Of all the entries below, retype only the lines from the one with "Proof. unfold swap." through the one with "Definition loose (ix", exactly as they appear.

BEGIN Data supplied

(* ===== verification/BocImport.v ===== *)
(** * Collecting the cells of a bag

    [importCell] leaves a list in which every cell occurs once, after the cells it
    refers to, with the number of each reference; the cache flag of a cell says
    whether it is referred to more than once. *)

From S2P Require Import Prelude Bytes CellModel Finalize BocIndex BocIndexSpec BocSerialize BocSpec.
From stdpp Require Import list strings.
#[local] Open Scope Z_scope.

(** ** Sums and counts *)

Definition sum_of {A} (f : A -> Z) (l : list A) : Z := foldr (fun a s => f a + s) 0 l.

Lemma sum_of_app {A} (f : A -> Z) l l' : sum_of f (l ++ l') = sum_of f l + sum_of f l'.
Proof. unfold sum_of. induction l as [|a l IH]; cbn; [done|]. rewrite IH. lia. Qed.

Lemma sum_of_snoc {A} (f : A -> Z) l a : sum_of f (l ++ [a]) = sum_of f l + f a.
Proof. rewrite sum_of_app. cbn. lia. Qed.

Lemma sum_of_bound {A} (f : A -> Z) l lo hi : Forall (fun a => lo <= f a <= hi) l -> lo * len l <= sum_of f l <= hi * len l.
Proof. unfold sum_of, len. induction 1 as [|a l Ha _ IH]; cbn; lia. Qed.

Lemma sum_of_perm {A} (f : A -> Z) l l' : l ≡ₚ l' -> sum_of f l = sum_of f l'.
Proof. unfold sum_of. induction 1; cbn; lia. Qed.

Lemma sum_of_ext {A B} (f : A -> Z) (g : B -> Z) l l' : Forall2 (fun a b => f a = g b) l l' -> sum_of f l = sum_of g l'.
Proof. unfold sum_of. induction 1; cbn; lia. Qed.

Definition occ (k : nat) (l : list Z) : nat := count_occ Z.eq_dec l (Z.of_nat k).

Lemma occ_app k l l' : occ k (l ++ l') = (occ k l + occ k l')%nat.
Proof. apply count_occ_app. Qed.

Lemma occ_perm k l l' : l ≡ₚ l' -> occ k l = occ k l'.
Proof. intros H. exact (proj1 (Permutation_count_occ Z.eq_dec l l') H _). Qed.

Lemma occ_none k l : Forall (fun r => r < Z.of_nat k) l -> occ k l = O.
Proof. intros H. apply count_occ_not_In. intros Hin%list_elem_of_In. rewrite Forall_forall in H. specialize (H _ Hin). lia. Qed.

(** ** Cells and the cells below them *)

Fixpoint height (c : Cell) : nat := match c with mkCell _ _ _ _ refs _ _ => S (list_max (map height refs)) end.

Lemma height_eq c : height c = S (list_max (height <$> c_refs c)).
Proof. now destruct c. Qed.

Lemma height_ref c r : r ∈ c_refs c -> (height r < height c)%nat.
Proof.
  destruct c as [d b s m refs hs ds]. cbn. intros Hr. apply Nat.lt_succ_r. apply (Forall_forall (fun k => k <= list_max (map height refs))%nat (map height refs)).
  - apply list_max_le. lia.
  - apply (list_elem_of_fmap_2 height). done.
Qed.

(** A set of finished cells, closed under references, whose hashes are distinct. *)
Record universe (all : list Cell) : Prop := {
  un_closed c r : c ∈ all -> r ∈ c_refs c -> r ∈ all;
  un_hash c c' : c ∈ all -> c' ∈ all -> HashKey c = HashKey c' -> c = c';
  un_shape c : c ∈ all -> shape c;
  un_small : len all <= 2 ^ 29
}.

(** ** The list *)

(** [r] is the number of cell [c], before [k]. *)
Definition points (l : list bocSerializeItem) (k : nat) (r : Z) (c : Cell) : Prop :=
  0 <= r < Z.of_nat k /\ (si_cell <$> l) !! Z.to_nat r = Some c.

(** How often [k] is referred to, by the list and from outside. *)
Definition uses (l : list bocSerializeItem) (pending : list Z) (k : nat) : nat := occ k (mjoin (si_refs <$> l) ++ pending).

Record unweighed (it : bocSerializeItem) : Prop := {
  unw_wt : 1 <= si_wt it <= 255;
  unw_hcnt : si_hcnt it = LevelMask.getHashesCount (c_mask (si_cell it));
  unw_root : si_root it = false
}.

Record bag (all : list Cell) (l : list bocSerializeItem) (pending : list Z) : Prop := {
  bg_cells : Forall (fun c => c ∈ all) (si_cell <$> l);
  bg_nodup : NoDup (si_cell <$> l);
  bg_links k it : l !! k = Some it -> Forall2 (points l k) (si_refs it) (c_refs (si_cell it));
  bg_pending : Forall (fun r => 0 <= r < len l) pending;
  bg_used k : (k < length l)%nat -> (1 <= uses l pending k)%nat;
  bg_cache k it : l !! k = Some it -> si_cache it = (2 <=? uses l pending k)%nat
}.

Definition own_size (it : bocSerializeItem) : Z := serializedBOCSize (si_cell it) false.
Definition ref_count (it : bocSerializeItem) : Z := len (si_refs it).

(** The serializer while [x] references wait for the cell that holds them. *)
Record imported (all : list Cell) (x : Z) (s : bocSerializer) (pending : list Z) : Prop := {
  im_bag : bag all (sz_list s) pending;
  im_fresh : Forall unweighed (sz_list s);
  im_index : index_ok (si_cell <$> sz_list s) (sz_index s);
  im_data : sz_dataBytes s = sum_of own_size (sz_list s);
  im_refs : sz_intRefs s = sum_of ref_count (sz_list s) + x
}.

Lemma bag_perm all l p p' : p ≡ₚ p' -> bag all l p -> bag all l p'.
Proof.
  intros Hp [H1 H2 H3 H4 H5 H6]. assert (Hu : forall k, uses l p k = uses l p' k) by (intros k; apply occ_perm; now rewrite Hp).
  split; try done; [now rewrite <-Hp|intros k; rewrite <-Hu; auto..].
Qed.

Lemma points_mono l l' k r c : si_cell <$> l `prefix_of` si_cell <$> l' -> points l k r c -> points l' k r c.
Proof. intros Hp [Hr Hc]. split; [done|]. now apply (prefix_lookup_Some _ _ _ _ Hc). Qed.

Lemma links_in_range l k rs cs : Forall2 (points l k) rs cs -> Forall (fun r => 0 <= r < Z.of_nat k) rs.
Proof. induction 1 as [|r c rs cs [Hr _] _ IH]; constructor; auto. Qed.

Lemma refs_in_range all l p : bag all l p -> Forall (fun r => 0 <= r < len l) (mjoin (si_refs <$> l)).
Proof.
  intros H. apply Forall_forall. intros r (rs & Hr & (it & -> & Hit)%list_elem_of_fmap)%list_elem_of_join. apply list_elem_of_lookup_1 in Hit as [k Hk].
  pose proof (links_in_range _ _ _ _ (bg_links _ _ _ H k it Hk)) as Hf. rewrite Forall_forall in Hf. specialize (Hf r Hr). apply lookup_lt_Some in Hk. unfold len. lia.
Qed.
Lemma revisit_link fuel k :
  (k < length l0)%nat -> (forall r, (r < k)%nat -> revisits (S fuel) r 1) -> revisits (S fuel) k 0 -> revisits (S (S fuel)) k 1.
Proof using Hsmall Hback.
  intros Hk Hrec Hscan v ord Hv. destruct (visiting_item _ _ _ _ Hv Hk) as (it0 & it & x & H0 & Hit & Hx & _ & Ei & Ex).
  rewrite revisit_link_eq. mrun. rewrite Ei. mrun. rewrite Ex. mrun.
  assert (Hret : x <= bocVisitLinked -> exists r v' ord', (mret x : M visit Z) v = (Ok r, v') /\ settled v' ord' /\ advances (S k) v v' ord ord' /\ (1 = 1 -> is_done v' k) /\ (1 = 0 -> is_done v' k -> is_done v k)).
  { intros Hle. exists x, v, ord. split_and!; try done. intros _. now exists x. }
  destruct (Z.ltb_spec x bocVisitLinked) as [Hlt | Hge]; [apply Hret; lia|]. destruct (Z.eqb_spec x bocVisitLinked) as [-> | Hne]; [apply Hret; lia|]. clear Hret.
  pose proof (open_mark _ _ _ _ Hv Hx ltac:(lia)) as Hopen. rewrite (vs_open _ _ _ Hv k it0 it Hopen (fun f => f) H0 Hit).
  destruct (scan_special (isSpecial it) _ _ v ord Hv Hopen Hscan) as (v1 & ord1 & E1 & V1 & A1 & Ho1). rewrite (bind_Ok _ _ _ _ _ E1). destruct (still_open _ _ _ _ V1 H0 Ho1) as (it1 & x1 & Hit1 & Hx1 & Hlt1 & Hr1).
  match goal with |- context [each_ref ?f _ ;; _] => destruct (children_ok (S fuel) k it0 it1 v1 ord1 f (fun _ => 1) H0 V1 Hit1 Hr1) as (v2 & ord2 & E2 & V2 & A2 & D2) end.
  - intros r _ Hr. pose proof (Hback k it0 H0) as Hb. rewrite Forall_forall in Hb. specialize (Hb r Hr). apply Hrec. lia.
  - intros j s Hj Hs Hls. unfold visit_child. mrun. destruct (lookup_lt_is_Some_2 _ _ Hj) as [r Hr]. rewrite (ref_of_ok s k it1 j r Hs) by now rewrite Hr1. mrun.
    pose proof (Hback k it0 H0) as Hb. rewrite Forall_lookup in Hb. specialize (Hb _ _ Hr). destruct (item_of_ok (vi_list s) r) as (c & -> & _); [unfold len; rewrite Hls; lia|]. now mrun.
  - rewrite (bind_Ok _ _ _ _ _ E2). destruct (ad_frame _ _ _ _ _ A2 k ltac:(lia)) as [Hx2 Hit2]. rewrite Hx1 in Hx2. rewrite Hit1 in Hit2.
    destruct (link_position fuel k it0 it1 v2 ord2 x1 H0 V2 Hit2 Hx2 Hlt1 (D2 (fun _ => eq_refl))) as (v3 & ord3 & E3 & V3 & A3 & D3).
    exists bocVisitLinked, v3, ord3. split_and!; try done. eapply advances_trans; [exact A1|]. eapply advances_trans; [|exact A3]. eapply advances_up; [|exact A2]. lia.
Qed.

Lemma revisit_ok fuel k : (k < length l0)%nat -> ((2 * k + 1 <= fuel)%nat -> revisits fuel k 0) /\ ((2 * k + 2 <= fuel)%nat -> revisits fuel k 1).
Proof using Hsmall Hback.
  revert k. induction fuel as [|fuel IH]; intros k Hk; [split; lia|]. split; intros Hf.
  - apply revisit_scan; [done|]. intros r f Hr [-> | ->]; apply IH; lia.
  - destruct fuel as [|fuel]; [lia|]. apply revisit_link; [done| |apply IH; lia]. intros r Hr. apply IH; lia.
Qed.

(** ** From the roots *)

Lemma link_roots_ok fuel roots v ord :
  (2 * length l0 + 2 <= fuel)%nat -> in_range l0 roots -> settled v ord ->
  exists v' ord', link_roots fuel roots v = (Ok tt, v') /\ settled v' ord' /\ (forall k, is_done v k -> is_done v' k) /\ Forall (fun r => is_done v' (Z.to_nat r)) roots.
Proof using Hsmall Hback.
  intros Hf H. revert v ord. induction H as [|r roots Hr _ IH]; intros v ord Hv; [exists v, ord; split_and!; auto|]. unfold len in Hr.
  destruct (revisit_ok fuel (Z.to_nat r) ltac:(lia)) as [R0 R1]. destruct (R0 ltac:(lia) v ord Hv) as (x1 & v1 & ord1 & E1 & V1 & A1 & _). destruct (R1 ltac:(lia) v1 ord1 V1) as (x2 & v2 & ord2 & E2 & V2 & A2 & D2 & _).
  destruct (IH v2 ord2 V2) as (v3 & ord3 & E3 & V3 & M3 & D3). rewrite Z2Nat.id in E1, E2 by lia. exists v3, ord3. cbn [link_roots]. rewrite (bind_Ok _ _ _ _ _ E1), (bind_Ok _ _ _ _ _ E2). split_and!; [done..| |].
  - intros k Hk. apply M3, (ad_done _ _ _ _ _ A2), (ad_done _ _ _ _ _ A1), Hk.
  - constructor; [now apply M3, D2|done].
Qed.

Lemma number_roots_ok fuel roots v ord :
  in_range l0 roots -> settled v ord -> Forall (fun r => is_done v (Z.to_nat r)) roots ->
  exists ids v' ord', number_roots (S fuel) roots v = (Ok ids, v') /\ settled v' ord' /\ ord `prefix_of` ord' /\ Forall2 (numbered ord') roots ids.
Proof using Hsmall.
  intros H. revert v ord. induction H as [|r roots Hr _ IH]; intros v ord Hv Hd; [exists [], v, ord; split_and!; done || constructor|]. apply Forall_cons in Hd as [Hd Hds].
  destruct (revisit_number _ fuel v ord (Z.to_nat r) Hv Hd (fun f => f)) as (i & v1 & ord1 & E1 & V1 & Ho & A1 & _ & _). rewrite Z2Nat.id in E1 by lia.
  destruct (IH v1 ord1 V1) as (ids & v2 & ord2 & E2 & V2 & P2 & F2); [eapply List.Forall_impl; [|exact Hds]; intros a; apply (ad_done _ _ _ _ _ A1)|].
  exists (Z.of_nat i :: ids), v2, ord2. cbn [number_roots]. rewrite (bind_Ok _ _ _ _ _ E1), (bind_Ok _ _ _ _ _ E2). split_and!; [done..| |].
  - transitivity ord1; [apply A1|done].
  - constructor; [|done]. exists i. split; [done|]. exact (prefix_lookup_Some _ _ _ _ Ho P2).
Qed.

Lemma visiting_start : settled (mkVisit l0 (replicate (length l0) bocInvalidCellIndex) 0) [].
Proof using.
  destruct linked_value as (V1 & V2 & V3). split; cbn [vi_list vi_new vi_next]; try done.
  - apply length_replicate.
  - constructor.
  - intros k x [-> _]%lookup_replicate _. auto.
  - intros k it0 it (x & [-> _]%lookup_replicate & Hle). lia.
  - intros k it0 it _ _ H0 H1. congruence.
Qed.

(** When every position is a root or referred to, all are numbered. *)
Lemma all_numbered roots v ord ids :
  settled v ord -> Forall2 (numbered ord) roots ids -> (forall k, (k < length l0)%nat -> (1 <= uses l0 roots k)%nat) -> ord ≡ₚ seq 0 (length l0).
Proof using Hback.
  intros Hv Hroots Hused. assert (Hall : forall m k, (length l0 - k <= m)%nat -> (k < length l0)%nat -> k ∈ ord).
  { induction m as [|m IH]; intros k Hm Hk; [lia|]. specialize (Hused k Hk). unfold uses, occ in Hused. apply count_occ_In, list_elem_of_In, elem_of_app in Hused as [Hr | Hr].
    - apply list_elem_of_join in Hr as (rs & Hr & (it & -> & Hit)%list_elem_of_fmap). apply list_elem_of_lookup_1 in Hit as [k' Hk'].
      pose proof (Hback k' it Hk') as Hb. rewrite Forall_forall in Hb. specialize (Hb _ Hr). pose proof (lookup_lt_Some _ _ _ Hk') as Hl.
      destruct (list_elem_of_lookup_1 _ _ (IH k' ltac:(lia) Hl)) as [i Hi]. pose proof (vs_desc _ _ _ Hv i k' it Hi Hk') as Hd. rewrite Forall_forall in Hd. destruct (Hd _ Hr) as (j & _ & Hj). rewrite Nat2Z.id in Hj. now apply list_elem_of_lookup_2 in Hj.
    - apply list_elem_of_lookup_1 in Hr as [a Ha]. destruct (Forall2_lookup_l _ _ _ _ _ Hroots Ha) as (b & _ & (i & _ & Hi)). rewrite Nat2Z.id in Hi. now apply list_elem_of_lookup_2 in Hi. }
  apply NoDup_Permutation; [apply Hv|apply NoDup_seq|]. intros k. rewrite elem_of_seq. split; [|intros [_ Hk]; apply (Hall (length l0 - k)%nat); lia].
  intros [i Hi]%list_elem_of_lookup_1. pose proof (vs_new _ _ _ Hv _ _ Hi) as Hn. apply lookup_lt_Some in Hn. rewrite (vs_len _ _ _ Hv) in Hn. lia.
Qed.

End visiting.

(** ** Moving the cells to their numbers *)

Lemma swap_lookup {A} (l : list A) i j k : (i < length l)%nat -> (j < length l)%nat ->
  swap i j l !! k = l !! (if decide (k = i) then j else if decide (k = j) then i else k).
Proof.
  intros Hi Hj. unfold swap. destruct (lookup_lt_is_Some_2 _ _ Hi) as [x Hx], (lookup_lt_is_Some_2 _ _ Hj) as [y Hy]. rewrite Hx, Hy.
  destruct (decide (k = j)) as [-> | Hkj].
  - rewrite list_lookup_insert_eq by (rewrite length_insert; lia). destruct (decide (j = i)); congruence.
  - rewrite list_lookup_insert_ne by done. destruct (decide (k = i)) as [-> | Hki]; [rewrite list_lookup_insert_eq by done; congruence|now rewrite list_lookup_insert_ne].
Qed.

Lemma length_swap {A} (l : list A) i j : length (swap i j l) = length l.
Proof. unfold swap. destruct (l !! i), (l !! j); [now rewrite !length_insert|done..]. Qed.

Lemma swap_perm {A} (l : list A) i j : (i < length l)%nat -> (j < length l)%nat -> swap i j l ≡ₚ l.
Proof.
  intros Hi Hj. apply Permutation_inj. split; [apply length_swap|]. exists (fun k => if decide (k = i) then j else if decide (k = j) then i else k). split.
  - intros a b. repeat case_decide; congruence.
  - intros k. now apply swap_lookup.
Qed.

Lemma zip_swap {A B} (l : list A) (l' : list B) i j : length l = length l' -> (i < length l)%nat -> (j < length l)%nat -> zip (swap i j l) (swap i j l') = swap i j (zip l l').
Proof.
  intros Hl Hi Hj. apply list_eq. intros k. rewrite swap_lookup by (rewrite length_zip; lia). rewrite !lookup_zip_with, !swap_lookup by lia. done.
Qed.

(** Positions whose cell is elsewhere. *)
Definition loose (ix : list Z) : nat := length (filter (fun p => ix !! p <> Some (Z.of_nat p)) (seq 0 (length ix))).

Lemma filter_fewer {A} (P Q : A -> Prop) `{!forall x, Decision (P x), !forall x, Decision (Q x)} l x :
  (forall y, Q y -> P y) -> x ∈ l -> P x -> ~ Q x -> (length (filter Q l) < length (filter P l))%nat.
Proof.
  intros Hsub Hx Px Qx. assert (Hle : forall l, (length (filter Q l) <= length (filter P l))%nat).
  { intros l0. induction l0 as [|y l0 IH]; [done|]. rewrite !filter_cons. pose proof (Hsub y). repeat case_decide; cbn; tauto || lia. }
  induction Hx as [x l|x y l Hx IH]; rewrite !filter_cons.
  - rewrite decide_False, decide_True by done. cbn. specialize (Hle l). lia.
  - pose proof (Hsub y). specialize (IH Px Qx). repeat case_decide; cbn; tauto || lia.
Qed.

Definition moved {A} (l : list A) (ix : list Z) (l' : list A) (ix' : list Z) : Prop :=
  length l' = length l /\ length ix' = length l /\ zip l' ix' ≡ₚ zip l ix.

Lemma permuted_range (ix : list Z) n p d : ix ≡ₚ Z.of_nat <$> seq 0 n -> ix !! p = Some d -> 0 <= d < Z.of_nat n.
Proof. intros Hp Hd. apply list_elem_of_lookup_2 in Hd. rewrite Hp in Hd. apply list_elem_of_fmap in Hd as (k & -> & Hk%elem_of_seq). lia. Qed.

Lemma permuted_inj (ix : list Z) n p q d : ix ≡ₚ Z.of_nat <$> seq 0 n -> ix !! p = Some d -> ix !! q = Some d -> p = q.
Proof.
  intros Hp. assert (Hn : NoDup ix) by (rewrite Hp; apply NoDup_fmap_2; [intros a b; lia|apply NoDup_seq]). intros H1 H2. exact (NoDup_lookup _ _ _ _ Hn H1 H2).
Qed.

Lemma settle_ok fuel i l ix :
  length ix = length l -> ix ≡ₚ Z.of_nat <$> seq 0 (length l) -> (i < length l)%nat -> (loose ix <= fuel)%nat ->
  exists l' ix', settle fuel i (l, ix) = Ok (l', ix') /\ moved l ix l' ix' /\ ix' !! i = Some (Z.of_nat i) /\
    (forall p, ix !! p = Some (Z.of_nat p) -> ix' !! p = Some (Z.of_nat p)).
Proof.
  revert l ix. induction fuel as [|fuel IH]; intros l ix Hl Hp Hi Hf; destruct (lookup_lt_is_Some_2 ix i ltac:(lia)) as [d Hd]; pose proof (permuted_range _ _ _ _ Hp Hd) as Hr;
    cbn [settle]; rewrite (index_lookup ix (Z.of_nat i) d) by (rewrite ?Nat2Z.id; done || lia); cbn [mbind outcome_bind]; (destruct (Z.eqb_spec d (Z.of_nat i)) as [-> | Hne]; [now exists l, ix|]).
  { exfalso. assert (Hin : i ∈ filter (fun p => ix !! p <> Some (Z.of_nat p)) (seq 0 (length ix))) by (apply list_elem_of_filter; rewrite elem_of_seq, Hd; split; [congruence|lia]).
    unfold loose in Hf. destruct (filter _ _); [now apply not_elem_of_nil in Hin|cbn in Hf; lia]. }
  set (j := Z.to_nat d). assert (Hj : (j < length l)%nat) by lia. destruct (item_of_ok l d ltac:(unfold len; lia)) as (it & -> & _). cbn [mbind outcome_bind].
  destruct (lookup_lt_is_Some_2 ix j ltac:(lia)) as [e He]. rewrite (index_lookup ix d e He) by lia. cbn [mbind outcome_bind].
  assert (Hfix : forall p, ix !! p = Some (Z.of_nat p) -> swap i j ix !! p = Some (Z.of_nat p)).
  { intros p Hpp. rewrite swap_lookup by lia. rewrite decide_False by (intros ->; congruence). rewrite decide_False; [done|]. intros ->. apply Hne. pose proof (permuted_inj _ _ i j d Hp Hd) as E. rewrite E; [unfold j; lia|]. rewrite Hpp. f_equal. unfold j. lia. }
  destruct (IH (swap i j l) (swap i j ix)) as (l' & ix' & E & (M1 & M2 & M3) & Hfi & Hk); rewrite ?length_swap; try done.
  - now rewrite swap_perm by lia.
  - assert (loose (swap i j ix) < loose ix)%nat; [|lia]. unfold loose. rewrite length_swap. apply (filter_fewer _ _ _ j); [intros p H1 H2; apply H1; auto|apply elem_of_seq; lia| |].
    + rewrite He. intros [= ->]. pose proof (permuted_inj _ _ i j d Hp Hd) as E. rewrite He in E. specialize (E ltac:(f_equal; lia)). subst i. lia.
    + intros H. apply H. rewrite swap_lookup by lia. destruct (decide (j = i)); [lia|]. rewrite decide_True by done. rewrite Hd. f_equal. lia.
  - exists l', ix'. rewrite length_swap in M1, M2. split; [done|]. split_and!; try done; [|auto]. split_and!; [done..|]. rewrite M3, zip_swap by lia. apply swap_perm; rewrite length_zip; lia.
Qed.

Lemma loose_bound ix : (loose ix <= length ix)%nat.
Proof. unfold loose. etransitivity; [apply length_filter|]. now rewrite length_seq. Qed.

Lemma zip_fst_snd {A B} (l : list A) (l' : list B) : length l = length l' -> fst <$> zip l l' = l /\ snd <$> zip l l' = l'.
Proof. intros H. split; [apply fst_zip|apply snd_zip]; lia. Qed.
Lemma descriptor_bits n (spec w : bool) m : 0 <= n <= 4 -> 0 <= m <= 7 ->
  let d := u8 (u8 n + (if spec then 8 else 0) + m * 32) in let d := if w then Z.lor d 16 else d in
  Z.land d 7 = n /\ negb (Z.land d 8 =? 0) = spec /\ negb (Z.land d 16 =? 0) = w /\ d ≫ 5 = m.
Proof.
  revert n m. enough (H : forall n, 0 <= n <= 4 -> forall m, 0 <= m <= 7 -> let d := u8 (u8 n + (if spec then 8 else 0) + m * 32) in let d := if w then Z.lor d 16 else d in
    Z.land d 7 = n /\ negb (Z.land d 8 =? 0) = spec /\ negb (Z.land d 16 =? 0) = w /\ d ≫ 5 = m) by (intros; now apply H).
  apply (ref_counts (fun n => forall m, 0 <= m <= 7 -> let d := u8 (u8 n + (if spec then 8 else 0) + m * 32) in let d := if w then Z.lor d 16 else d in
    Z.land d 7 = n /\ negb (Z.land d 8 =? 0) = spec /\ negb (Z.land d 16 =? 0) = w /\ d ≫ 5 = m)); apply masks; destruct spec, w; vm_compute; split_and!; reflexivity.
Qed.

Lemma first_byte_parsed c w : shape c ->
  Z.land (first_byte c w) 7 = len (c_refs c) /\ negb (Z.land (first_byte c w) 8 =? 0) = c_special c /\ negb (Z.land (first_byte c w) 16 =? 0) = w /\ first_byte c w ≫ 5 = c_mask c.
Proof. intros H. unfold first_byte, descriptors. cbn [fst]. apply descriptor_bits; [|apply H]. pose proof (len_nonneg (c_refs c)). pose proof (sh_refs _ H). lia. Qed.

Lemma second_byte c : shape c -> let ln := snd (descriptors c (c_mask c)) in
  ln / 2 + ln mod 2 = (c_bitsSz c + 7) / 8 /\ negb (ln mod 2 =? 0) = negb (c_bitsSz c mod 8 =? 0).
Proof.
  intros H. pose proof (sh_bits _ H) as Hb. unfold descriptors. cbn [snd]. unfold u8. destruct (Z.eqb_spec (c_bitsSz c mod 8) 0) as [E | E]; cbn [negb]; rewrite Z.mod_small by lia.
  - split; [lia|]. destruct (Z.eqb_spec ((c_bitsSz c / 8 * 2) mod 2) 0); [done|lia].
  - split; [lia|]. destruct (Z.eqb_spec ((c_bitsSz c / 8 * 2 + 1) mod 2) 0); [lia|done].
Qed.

END Data supplied

Written response:
Proof. unfold swap. destruct (l !! i), (l !! j); [now rewrite !length_insert|done..]. Qed.

Lemma swap_perm {A} (l : list A) i j : (i < length l)%nat -> (j < length l)%nat -> swap i j l ≡ₚ l.
Proof.
  intros Hi Hj. apply Permutation_inj. split; [apply length_swap|]. exists (fun k => if decide (k = i) then j else if decide (k = j) then i else k). split.
  - intros a b. repeat case_decide; congruence.
  - intros k. now apply swap_lookup.
Qed.

Lemma zip_swap {A B} (l : list A) (l' : list B) i j : length l = length l' -> (i < length l)%nat -> (j < length l)%nat -> zip (swap i j l) (swap i j l') = swap i j (zip l l').
Proof.
  intros Hl Hi Hj. apply list_eq. intros k. rewrite swap_lookup by (rewrite length_zip; lia). rewrite !lookup_zip_with, !swap_lookup by lia. done.
Qed.

(** Positions whose cell is elsewhere. *)
Definition loose (ix : list Z) : nat := length (filter (fun p => ix !! p <> Some (Z.of_nat p)) (seq 0 (length ix))).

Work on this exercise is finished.